The viewfinder is an old-school optical one, which I have used before. If you compensate for the parallax it is fine. The only issue I had was mounting a filter to the lens, which is about a 49.5mm thread. 
Small sensor, but enough image-enhancing technology that the output is great. It also has a silent mode, with no shutter noise or lights at all.


----------



## sanj (Dec 22, 2013)

CarlTN said:


> Bob Howland said:
> 
> 
> > Fleetie said:
> ...



Nada. Zilch. Nothing remotely close.


----------



## CarlTN (Dec 26, 2013)

Thanks again to all who replied, and I hope you are having nice holidays! 

I'm still on the fence about what I should get next. Ideally I want something that can record in RAW, but that has more than 12MP. 

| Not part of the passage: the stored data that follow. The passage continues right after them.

(** ** Assignments that keep the ids *)

Lemma ids_assign_same (t u v : CDockLayoutItem) (r : Ref) :
  deref t r = Some u -> ids v = ids u -> ids (assign t r v) = ids t.
Proof.
  revert t; induction r as [|slot r IH]; intros t H E; simpl in *.
  - injection H as ->. exact E.
  - destruct t as [|i p s d z]; [discriminate|].
    destruct slot; simpl; rewrite (IH _ H E); reflexivity.
Qed.

Lemma ids_set_forms (t : CDockLayoutItem) (r : Ref) (fs : list CDockForm) :
  ids (set_forms t r fs) = ids t.
Proof.
  unfold set_forms. destruct (deref t r) as [[i fs0|]|] eqn:H; try reflexivity.
  apply (ids_assign_same _ _ _ _ H). reflexivity.
Qed.

Lemma findLayoutItem_absent_iff (x : string) (t : CDockLayoutItem) :
  fst (fst (_findLayoutItem x t [] None None)) = None <-> ~ In x (ids t).
Proof.
  split.
  - destruct (_findLayoutItem x t [] None None) as [[f pa] gp] eqn:E. simpl.
    intros ->. eapply findLayoutItem_none, E.
  - intros H. rewrite findLayoutItem_absent by exact H. reflexivity.
Qed.

(** ** Unresolved form ids *)

Lemma split_form_not_found (st : DockStore) (formId destPanelId : string)
    (direction : DockLayoutDirection) :
  fst (_findForm formId (layout st) []) = None ->
  useDockManager.split st formId destPanelId direction = Some (Return st).
Proof.
  unfold useDockManager.split.
  destruct (_findForm formId (layout st) []) as [form panel]. simpl.
  intros ->. reflexivity.
Qed.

My SX150IS does quite well, until you compare it to "real cameras". At ISO 200 and slightly under-exposed compensation (to keep from blowing out brightly lit daytime subjects)...at the pixel level it is just very coarse. It's fine for 11x14 or especially 8x10 and smaller at either 240 or 300 ppi...but if I ever wanted to print larger than that, it would be marginal quality. I've done 16x20 images in the past at 240 ppi, but that is absolutely as large as it can go, and the quality of the noise and artifacts (even after much processing) is less than I would like.

Do any of you have an opinion on the M-4/3 *Panasonic DMC-GX1*? I notice it's been replaced by newer models that cost a lot more, with rangefinder style EVF's for like $750 and up (apparently jumping on the Fuji/old school rangefinder form-factor bandwagon...)

_It seems to me that if a GX1 could be purchased for $250 body only, or $350 with a lens...that would be ideally what I'm looking for._


----------



## Lichtgestalt (Dec 26, 2013)

sony rx100.

for me there is/was no alternative.
all the system cameras (m43, fuji etc.) are not really pocketable.

i thought about the GM1. that one has a small body.. but with lens it´s still to big.


----------



## Don Haines (Dec 26, 2013)

My favorite compact camera is an Olympus TG-830. For me, submersible is a major requirement.... If you are going for a compact camera, why not get something really different from a DSLR?


----------



## mackguyver (Dec 26, 2013)

The EOS-M - for two reasons - superior IQ, and even more because it has a real user interface. *It's an EOS* - you can pull it out of the box and be familiar with 99% of it's functions without reading the manual. After years of digging through insanely crappy menu systems (Sony and Panasonic ), and looking for advanced features (1/60-1/200s flash sync) that didn't exist (Canon compacts), it's perfect.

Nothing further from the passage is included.